The most direct application of graph DFS is identifying connected components. On an explicit graph, this means counting how many separate groups of reachable vertices exist. On an implicit grid graph, the same idea manifests as flood fill: starting from a cell, DFS marks all reachable cells that satisfy some condition (same color, same value, land vs. water).

The classic example is counting islands in a grid. Each land cell ('1') that has not been visited becomes the seed for a DFS that marks all connected land cells as visited. Each seed corresponds to one island.

function countComponents(grid: string[][]): number {
    const rows = grid.length;
    const cols = grid[0].length;
    const visited: boolean[][] = Array.from(
        { length: rows }, () => Array(cols).fill(false)
    );
    let count = 0;

    for (let r = 0; r < rows; r++) {
        for (let c = 0; c < cols; c++) {
            if (grid[r][c] === '1' && !visited[r][c]) {
                count++;
                floodFill(r, c, grid, visited);
            }
        }
    }

    return count;
}

function floodFill(
    row: number, col: number,
    grid: string[][], visited: boolean[][]
): void {
    if (
        row < 0 || col < 0 ||
        row >= grid.length || col >= grid[0].length ||
        visited[row][col] || grid[row][col] !== '1'
    ) {
        return;
    }

    visited[row][col] = true;

    floodFill(row + 1, col, grid, visited);
    floodFill(row - 1, col, grid, visited);
    floodFill(row, col + 1, grid, visited);
    floodFill(row, col - 1, grid, visited);
}

A subtler variant of flood fill works in reverse: instead of flooding inward from each unvisited cell, you flood outward from the boundary. This is useful when you need to identify cells that are not reachable from the boundary. For example, to capture surrounded regions in a grid, you first mark all boundary-connected cells as safe using DFS from the edges, then flip everything that was not marked.

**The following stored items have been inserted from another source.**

(** Messages one after the other, the batch of each executed before the next.
    The node stops when the state machine refuses a command or a batch fails;
    after any other error of the handler it goes on with the next message. *)
Fixpoint serve_stored (envs : list RpcEnvelope) w st : RWorld * Stage * bool :=
  match envs with
  | [] => (w, st, false)
  | env :: envs' =>
      match handle env w with
      | (w', Ok res) =>
          match TryJoined.execute (io_batch res) st with
          | (st', Ok _) => serve_stored envs' w' st'
          | (st', Err _) => (w', st', true)
          end
      | (w', Err e) =>
          if apply_failure (A := FetchResponseResult) (Err e) then (w', st, true)
          else serve_stored envs' w' st
      end
  end.

Lemma serve_stored_committed (envs : list RpcEnvelope) w st w' st' (stopped : bool) :
  winv w -> al_end (wlog w) + total_entries envs <= u64_max ->
  serve_stored envs w st = (w', st', stopped) -> committed w `prefix_of` committed w'.
Proof.
  revert w st. induction envs as [|env envs IH]; intros w st Hi Hb; cbn [serve_stored]; [by intros [= <- _ _]|].
  destruct (handle env w) as [w1 r] eqn:Er.
  destruct (serve_step as_app_record deserialize_voters mgr env envs w w1 r Hi Hb Er) as (Hc & _ & Hb1).
  assert (committed w `prefix_of` committed w1) as Hp
    by (rewrite (core_post_committed _ _ _ _ _ _ Hi Hc); by apply prefix_app_r).
  destruct r as [res|e].
  - destruct (TryJoined.execute (io_batch res) st) as [st1 [[]|e]]; [|by intros [= <- _ _]].
    intros Hs. etrans; [exact Hp|]. eapply IH; [apply Hc|done|done].
  - destruct (apply_failure _); [by intros [= <- _ _]|]. intros Hs. etrans; [exact Hp|]. eapply IH; [apply Hc|done|done].
Qed.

Another important variant is running DFS from multiple boundaries simultaneously. The Pacific-Atlantic water flow problem requires determining which cells can drain to both oceans. Rather than checking each cell individually (which would be $O(n^2 m^2)$ ), you run one DFS from all Pacific boundary cells and another from all Atlantic boundary cells, then intersect the results. This reduces the problem to two linear-time traversals.

Graph cloning and structure traversal

DFS naturally handles problems that require building a copy of a graph while traversing it. The visited map serves a dual purpose: it prevents revisiting nodes and it maps each original node to its clone.

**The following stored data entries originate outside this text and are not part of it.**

Lemma loop_msg_ok_mono G (i : N) (v : Vote) m : msg_ok G m -> msg_ok (add_vote G i v) m.
Proof. unfold msg_ok, add_vote. destruct (env_payload m.2); auto. Qed.

Lemma loop_node_ok_other mode G i j (v : Vote) l : i <> j -> node_ok mode G j l -> node_ok mode (add_vote G i v) j l.
Proof.
  intros Hij [N1 N2 N3 N4 N5 N6 N7 N8 N9]. split; try done; unfold add_vote.
  - intros t c [?|[? _]]; [auto|congruence].
  - auto.
  - intros Hr w Hw. destruct (N7 Hr w Hw) as [?|?]; auto.
  - intros m Hm. by apply loop_msg_ok_mono, N9.
Qed.

(** Node [i] moves its vote forward to [v]: the ghost stays functional. *)
Lemma functional_add mode G i l (v : Vote) :
  functional G -> node_ok mode G i l -> vote_le (vote l) v -> functional (add_vote G i v).
Proof.
  intros Hf Hok Hv.
  assert (forall t c c', G i t c -> v = (t, Some c') -> c = c') as Hnew.
  { intros t c c' Hg ->. pose proof (no_ghost _ _ _ _ Hok _ _ Hg) as Hle.
    assert (vote_le (t, Some c) (t, Some c')) as [?|[_ [= ->]]]%vote_le_some by (by etrans); [lia|done]. }
  intros w t c c' [H1'|[-> H1']] [H2'|[He H2']]; subst; eauto; [|congruence]. symmetry. eauto.
Qed.

(** Messages of a batch, once the vote behind them is known. *)
Lemma batch_msgs G i l l' (batch : IoActionBatch) m :
  me l = i -> outcome G l [] l' batch ->
  (forall a tg t, a ∈ batch -> grants a = Some (tg, t) -> vote l' = (t, Some tg)) ->
  SendRpc m.1 m.2 ∈ batch -> msg_ok (add_vote G i (vote l')) m.
Proof.
  intros Hme Hoc Hgr Hin. unfold msg_ok. destruct (env_payload m.2) as [|resp| | | | | | | |] eqn:Ep; try done.
  intros Hg Hp. right. destruct (oc_sends _ _ _ _ _ Hoc _ _ Hin) as [?%elem_of_nil|Hs]; [done|].
  split; [congruence|]. apply (Hgr _ _ _ Hin). cbn. by rewrite Ep, Hg, Hp.
Qed.

(** The memory of a node after a handler, before the I/O. *)
Lemma handled_memory mode G inbox i l l' batch :
  node_ok mode G i l -> (forall env, inbox env -> msg_ok G (i, env)) -> handling inbox l l' batch ->
  let G' := add_vote G i (vote l') in
  ident l' = ident l /\ good (state l') /\ counted G' l' /\ vote_le (vote l) (vote l') /\
  io_stage l' = io_stage l /\
  (forall m, SendRpc m.1 m.2 ∈ batch -> msg_ok G' m) /\
  (forall v, v = vote l -> recorded v batch = vote l') /\
  (forall qs, PersistQuorumState qs ∈ batch -> vote_le (vote l) (record_vote_of qs)).
Proof.
  intros Hok Hin Hh G'. pose proof (no_id _ _ _ _ Hok) as Hme.
  destruct (handling_spec G inbox l l' batch) as (Hrx & Hoc & Hgr);
    [apply Hok|by rewrite Hme|done|]. split_and!.
  - apply Hoc.
  - apply Hrx, Hok.
  - intros Hr v Hv. destruct (oc_counted _ _ _ _ _ Hoc (no_counted _ _ _ _ Hok) Hr v Hv) as [?|?];
      [by left|right; by left].
  - apply Hrx.
  - apply Hrx.
  - intros m Hm. by eapply batch_msgs.
  - intros v ->. by apply (rx_recorded _ _ _ _ Hrx).
  - intros qs Hq. by destruct (oc_records _ _ _ _ _ Hoc qs Hq) as [?%elem_of_nil|?].
Qed.

(** A node whose vote has moved forward. *)
Lemma node_ok_moved mode G i l l' :
  node_ok mode G i l -> ident l' = ident l -> good (state l') -> vote_le (vote l) (vote l') ->
  let G' := add_vote G i (vote l') in
  counted G' l' -> (mode = WritesFirst -> durable_vote (io_stage l') = vote l') ->
  (forall m, m ∈ stage_sent (io_stage l') -> msg_ok G' m) -> node_ok mode G' i l'.
Proof.
  intros [N1 N2 N3 N4 N5 N6 N7 N8 N9] Hid Hg Hv G' Hc Hd Hs.
  unfold ident in Hid. injection Hid as I1 I2. split; try done; [congruence|congruence|congruence| |].
  - intros t c [Hg'|[_ ->]]; [|done]. etrans; [by apply N5|done].
  - intros t c Hvt. by right.
Qed.

Lemma cluster_inv_set mode G i l l' (sent : list (NodeId * RpcEnvelope)) (c : Cluster) :
  cluster_inv mode G c -> nodes c !! i = Some l -> vote_le (vote l) (vote l') ->
  let G' := add_vote G i (vote l') in
  node_ok mode G' i l' -> (forall m, m ∈ sent -> msg_ok G' m) ->
  cluster_inv mode G' (mkCluster (<[i := l']> (nodes c)) (net c ++ sent)).
Proof.
  intros [Hf Hn Hm] Hi Hv G' Hok Hs. split; cbn.
  - eapply functional_add; [done|by apply Hn|done].
  - intros j k. destruct (decide (i = j)) as [<-|Hne].
    + rewrite lookup_insert_eq. by intros [= <-].
    + rewrite lookup_insert_ne by done. intros Hj. apply loop_node_ok_other; auto.
  - intros m [Hin|Hin]%elem_of_app; [by apply loop_msg_ok_mono, Hm|by apply Hs].
Qed.

(** *** Handlers whose I/O succeeds *)

Lemma publish_and_execute_sent (batch : IoActionBatch) l l' :
  publish_and_execute batch l = (l', Ok tt) ->
  state l' = state l /\ durable_vote (io_stage l') = recorded (durable_vote (io_stage l)) batch /\
  sends_of batch (io_stage l) (io_stage l').
Proof.
  intros He. destruct (publish_and_execute_ok _ _ _ _ He) as [Hs Hd]. split_and!; [done|auto|].
  unfold publish_and_execute in He. cbn in He.
  destruct (TryJoined.execute batch (io_stage l)) as [io r] eqn:Ex. injection He as <- ->.
  apply execute_ordered in Ex. cbn.
  apply (poll_polled batch (io_stage l) (TryJoined.Running [] [] io)).
  revert Ex. generalize (TryJoined.start batch (io_stage l)). intros j Hr.
  induction Hr as [|? ? ? Hp _ IH]; [done|]. eapply rtc_l; [by apply ordered_poll_poll|done].
Qed.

When the DFS visits a node for the first time, it creates a clone and stores the mapping. When it encounters a node that has already been cloned (through a cycle or a converging path), it retrieves the existing clone from the map instead of creating a duplicate. This guarantees that the cloned graph has exactly the same structure as the original, including all cycles and shared references.

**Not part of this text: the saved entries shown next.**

Lemma augmented_ok (img : image) :
  is28 img -> pixels_in_range img ->
  Forall (fun t => is28 t /\ pixels_in_range t) (augmented rotate img).
Proof.
  intros H28 Hrange. pose proof H28 as [Hlen Hrows].
  assert (Hu : uint8_image img = true) by (apply uint8_image_range; exact Hrange).
  unfold augmented.
  apply Forall_cons; [split; [exact H28 | exact Hrange]|].
  apply Forall_cons; [split; [split|]|].
  { rewrite length_app, length_skipn, Hlen. reflexivity. }
  { apply Forall_app. split; [repeat constructor | apply Forall_skipn_of; exact Hrows]. }
  { apply Forall_app. split; [apply fill_in_range | apply Forall_skipn_of; exact Hrange]. }
  apply Forall_cons; [split; [split|]|].
  { rewrite length_app, length_firstn, Hlen. reflexivity. }
  { apply Forall_app. split; [apply Forall_firstn_of; exact Hrows | repeat constructor]. }
  { apply Forall_app. split; [apply Forall_firstn_of; exact Hrange | apply fill_in_range]. }
  apply Forall_cons; [split|].
  { apply is28_zip_app with (n := 2%nat); try lia.
    - reflexivity.
    - rewrite length_map. exact Hlen.
    - repeat constructor.
    - apply Forall_map. eapply Forall_impl; [|exact Hrows].
      intros r Hr. rewrite length_skipn, Hr. reflexivity. }
  { apply Forall_zip_with_app; [apply fill_in_range|].
    apply Forall_map. eapply Forall_impl; [|exact Hrange].
    intros r Hr. apply Forall_skipn_of. exact Hr. }
  apply Forall_cons; [split|].
  { apply is28_zip_app with (n := 26%nat); try lia.
    - rewrite length_map. exact Hlen.
    - reflexivity.
    - apply Forall_map. eapply Forall_impl; [|exact Hrows].
      intros r Hr. rewrite length_firstn, Hr. reflexivity.
    - repeat constructor. }
  { apply Forall_zip_with_app; [|apply fill_in_range].
    apply Forall_map. eapply Forall_impl; [|exact Hrange].
    intros r Hr. apply Forall_firstn_of. exact Hr. }
  apply Forall_cons;
    [split; [|apply uint8_image_range]; apply (@Hrot img 5%Z H28 Hu)|].
  apply Forall_cons;
    [split; [|apply uint8_image_range]; apply (@Hrot img (-5)%Z H28 Hu)|].
  constructor.
Qed.

Lemma read_images_test (ds : list (image * Z)) :
  read_images rotate false ds = Ok (map fst ds, map snd ds).
Proof.
  induction ds as [|[img label] ds IH]; [reflexivity|].
  cbn [read_images read_image bind]. rewrite IH. reflexivity.
Qed.

Lemma read_images_train (ds : list (image * Z)) :
  Forall (fun p => is28 (fst p)) ds ->
  read_images rotate true ds = Ok (training_images rotate ds, training_labels ds).
Proof.
  induction 1 as [|[img label] ds H28 _ IH]; [reflexivity|].
  cbn [read_images read_image fst snd] in *.
  rewrite (img_shifted_1_Ok H28), (img_shifted_2_Ok H28),
    (img_shifted_3_Ok H28), (img_shifted_4_Ok H28).
  cbn [bind]. rewrite IH. reflexivity.
Qed.

Lemma collate_images_Ok (x : list image) (sh : list nat) :
  x <> [] -> Forall (fun i => image_shape i = sh) x -> collate_images x = Ok x.
Proof.
  intros Hne Hsh. destruct x as [|x0 x']; [congruence|].
  unfold collate_images.
  replace (forallb _ (x0 :: x')) with true; [reflexivity|].
  symmetry. apply forallb_forall. intros i Hi.
  rewrite Forall_forall in Hsh.
  rewrite (Hsh i Hi), (Hsh x0 (or_introl eq_refl)).
  destruct (list_eq_dec Nat.eq_dec sh sh); congruence.
Qed.

Lemma is28_shape (t : image) : is28 t -> image_shape t = repeat 28%nat 28.
Proof.
  intros [Hlen Hrows]. unfold image_shape.
  assert (E : map (@length Z) t = repeat 28%nat (length t)).
  { clear Hlen. induction Hrows as [|r t Hr _ IH]; simpl; [reflexivity|].
    rewrite Hr, IH. reflexivity. }
  rewrite E, Hlen. reflexivity.
Qed.

(** ** Extrema and statistics of the pixel data *)

Lemma fold_Rmax_spec (l : vec) (a : R) :
  (a <= fold_left Rmax l a) /\ (forall e, In e l -> e <= fold_left Rmax l a) /\
  (fold_left Rmax l a = a \/ In (fold_left Rmax l a) l).
Proof.
  revert a. induction l as [|x l IH]; intros a; simpl.
  - split; [lra|]. split; [contradiction | left; reflexivity].
  - destruct (IH (Rmax a x)) as (H1 & H2 & H3).
    pose proof (Rmax_l a x). pose proof (Rmax_r a x).
    split; [lra|]. split.
    + intros e [<-|He]; [lra | apply H2; exact He].
    + destruct H3 as [E|Hin]; [|right; right; exact Hin].
      rewrite E. unfold Rmax. destruct (Rle_dec a x); [right; left|left]; reflexivity.
Qed.

Lemma fold_Rmin_spec (l : vec) (a : R) :
  (fold_left Rmin l a <= a) /\ (forall e, In e l -> fold_left Rmin l a <= e) /\
  (fold_left Rmin l a = a \/ In (fold_left Rmin l a) l).
Proof.
  revert a. induction l as [|x l IH]; intros a; simpl.
  - split; [lra|]. split; [contradiction | left; reflexivity].
  - destruct (IH (Rmin a x)) as (H1 & H2 & H3).
    pose proof (Rmin_l a x). pose proof (Rmin_r a x).
    split; [lra|]. split.
    + intros e [<-|He]; [lra | apply H2; exact He].
    + destruct H3 as [E|Hin]; [|right; right; exact Hin].
      rewrite E. unfold Rmin. destruct (Rle_dec a x); [left|right; left]; reflexivity.
Qed.

Lemma rmax_list_spec (v : vec) :
  v <> [] ->
  exists M, rmax_list v = Ok M /\ In M v /\ (forall e, In e v -> e <= M).
Proof.
  destruct v as [|a l]; [congruence|]. intros _.
  destruct (fold_Rmax_spec l a) as (H1 & H2 & H3).
  exists (fold_left Rmax l a). split; [reflexivity|]. split.
  - destruct H3 as [E|Hin]; [left; symmetry; exact E | right; exact Hin].
  - intros e [<-|He]; [exact H1 | apply H2; exact He].
Qed.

The same DFS backbone supports path enumeration. In a DAG, where cycles are impossible, DFS can enumerate all paths from source to target by building a path incrementally, recording it at the target, and backtracking. The absence of cycles means no visited set is needed for correctness, though one can be used for optimization.

Cycle detection and bipartiteness

DFS is the natural tool for cycle detection in both directed and undirected graphs. In an undirected graph, a cycle exists if DFS encounters a neighbor that is already visited and is not the immediate parent of the current node. In a directed graph, cycle detection requires distinguishing between nodes that are currently on the recursion stack (indicating a back edge, hence a cycle) and nodes that have been fully processed (indicating a cross or forward edge, not a cycle).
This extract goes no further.